(Collected data entries)
------------------------------------------------------------------------

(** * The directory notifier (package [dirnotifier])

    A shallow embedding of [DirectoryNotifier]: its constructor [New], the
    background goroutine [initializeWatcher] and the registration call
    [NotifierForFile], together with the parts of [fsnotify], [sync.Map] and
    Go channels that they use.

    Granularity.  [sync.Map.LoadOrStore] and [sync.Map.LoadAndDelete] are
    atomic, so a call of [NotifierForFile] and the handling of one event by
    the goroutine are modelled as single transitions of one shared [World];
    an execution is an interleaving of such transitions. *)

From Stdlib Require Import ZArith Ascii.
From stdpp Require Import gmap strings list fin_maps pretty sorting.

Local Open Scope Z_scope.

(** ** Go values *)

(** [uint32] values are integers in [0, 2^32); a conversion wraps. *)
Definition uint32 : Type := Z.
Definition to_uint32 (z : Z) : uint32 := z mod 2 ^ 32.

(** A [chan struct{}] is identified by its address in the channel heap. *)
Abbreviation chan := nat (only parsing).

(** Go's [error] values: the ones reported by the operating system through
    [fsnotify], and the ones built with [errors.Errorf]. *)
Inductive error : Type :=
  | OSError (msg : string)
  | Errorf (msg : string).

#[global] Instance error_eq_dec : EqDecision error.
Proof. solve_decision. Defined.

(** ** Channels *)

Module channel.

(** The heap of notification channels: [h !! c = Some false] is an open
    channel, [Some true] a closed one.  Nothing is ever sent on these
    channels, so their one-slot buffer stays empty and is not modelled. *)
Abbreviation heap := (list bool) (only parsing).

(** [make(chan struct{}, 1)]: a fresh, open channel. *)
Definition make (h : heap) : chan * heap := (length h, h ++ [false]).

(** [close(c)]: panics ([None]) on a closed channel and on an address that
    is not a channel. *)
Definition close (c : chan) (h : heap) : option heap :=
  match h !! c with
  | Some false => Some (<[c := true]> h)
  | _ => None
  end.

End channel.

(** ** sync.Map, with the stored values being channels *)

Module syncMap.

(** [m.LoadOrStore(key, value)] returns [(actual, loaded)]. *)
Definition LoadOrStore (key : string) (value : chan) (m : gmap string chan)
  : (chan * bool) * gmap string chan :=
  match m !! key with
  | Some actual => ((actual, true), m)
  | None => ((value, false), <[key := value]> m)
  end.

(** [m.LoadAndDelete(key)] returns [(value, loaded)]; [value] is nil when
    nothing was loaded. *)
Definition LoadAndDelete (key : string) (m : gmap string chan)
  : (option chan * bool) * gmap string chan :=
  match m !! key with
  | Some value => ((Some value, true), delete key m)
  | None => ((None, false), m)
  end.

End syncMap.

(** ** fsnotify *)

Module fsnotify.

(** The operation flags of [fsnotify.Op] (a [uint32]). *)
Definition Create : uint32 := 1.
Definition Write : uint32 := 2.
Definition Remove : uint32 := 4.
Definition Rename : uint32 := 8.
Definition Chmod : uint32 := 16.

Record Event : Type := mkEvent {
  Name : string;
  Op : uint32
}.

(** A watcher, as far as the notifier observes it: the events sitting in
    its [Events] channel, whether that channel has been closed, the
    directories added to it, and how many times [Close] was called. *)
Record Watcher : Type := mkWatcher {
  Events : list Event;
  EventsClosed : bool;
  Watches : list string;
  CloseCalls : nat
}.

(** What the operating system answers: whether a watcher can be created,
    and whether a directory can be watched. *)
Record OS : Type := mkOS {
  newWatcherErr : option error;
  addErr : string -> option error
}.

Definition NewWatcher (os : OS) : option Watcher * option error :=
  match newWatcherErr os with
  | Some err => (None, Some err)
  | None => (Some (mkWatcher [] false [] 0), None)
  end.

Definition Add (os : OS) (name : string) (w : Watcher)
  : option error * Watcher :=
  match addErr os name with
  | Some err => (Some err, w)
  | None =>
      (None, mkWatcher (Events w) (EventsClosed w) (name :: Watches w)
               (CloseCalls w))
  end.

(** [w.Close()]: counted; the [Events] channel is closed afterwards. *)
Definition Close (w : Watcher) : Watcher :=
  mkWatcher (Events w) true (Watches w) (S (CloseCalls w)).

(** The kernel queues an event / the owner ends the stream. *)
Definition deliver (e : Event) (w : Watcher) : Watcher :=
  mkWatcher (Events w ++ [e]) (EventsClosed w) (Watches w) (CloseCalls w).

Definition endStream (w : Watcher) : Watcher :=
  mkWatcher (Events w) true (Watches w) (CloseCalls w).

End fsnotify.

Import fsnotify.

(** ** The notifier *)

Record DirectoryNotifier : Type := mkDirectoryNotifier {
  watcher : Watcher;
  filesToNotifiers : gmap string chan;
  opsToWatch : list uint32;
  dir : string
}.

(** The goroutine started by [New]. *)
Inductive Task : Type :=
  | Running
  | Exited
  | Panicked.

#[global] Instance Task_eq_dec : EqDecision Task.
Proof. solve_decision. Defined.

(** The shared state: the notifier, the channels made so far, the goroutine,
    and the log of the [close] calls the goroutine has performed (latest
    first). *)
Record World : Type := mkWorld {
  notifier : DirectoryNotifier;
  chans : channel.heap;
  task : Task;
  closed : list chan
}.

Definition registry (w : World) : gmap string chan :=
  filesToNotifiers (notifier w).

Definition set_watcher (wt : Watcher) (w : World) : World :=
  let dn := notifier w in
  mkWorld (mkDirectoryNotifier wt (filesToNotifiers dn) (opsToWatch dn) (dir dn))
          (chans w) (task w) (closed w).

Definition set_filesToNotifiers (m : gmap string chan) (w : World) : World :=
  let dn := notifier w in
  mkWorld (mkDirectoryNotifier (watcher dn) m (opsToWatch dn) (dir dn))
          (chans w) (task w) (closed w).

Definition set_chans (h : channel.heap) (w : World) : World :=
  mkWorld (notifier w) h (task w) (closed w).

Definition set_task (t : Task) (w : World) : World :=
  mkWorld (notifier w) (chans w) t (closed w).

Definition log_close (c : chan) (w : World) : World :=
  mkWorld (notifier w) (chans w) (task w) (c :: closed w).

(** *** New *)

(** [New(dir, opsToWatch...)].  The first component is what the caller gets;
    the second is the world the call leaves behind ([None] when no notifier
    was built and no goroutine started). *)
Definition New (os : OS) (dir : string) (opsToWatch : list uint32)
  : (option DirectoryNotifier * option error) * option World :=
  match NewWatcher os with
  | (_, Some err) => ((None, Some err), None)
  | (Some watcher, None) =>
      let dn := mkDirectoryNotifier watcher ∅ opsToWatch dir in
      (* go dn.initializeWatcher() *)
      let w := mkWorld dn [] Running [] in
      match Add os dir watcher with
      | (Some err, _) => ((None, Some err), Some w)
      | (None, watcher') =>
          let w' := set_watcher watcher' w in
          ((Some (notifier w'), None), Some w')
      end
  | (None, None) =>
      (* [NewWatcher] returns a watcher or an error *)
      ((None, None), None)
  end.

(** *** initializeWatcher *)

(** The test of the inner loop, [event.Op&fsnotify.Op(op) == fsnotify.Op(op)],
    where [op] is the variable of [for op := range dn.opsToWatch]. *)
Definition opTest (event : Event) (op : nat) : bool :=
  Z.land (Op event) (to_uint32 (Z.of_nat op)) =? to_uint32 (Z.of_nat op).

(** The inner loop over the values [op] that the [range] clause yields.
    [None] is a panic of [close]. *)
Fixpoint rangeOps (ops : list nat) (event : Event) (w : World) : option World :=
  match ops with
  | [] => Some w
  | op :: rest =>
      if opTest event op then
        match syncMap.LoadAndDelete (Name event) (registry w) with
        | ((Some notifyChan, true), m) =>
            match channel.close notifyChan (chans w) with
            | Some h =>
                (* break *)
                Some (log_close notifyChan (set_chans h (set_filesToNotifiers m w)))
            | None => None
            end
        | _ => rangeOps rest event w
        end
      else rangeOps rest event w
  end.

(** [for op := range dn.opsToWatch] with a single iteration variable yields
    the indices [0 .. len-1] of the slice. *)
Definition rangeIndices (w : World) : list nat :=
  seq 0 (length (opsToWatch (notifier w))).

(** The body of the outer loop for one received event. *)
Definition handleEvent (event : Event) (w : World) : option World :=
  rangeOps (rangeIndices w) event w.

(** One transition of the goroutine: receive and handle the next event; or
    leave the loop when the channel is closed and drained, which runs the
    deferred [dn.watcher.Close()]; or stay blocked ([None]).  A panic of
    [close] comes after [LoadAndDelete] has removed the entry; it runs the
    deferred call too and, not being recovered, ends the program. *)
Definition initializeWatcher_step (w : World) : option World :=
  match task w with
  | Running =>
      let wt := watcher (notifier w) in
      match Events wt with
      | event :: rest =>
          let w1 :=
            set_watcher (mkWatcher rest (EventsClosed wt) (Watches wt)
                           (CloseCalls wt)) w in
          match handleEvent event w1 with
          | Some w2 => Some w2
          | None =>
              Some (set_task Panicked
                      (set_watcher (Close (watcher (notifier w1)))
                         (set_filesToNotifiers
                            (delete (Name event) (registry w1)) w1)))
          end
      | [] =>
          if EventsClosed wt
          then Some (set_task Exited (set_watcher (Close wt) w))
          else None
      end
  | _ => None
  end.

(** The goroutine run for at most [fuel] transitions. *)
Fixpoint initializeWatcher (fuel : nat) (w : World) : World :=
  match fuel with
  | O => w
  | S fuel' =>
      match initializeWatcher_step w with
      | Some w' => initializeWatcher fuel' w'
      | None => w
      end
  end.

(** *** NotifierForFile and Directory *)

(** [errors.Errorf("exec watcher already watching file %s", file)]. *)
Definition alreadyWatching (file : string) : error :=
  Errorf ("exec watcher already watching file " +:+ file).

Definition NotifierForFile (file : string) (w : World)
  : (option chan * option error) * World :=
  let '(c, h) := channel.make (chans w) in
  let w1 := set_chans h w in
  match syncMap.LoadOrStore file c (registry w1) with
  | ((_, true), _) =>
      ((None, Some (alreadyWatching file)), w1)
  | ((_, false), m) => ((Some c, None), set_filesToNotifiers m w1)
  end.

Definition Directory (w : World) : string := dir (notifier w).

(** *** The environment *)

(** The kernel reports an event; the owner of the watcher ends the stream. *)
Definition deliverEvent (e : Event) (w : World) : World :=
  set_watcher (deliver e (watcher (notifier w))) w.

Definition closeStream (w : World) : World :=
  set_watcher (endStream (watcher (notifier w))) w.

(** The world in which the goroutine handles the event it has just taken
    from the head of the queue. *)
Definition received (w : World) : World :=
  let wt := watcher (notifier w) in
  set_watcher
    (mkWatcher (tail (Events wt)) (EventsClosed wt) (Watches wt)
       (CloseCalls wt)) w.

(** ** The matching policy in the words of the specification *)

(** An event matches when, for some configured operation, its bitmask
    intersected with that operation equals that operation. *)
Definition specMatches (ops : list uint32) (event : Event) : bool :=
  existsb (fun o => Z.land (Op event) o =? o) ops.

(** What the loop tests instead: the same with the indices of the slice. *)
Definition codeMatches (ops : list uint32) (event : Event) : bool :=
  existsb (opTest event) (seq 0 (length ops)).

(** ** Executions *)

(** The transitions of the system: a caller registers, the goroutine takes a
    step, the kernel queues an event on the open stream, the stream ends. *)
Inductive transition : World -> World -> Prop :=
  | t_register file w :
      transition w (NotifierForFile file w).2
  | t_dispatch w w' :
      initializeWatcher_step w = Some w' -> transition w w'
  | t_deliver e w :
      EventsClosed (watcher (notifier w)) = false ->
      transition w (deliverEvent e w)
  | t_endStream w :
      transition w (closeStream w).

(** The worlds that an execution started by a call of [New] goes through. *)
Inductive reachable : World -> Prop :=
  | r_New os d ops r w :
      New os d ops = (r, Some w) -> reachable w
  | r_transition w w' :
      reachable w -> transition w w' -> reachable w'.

------------------------------------------------------------------------

» **What is required**
Every line in the data that holds the string "else" should be copied.

» **Solution to this task**
      else rangeOps rest event w
          else None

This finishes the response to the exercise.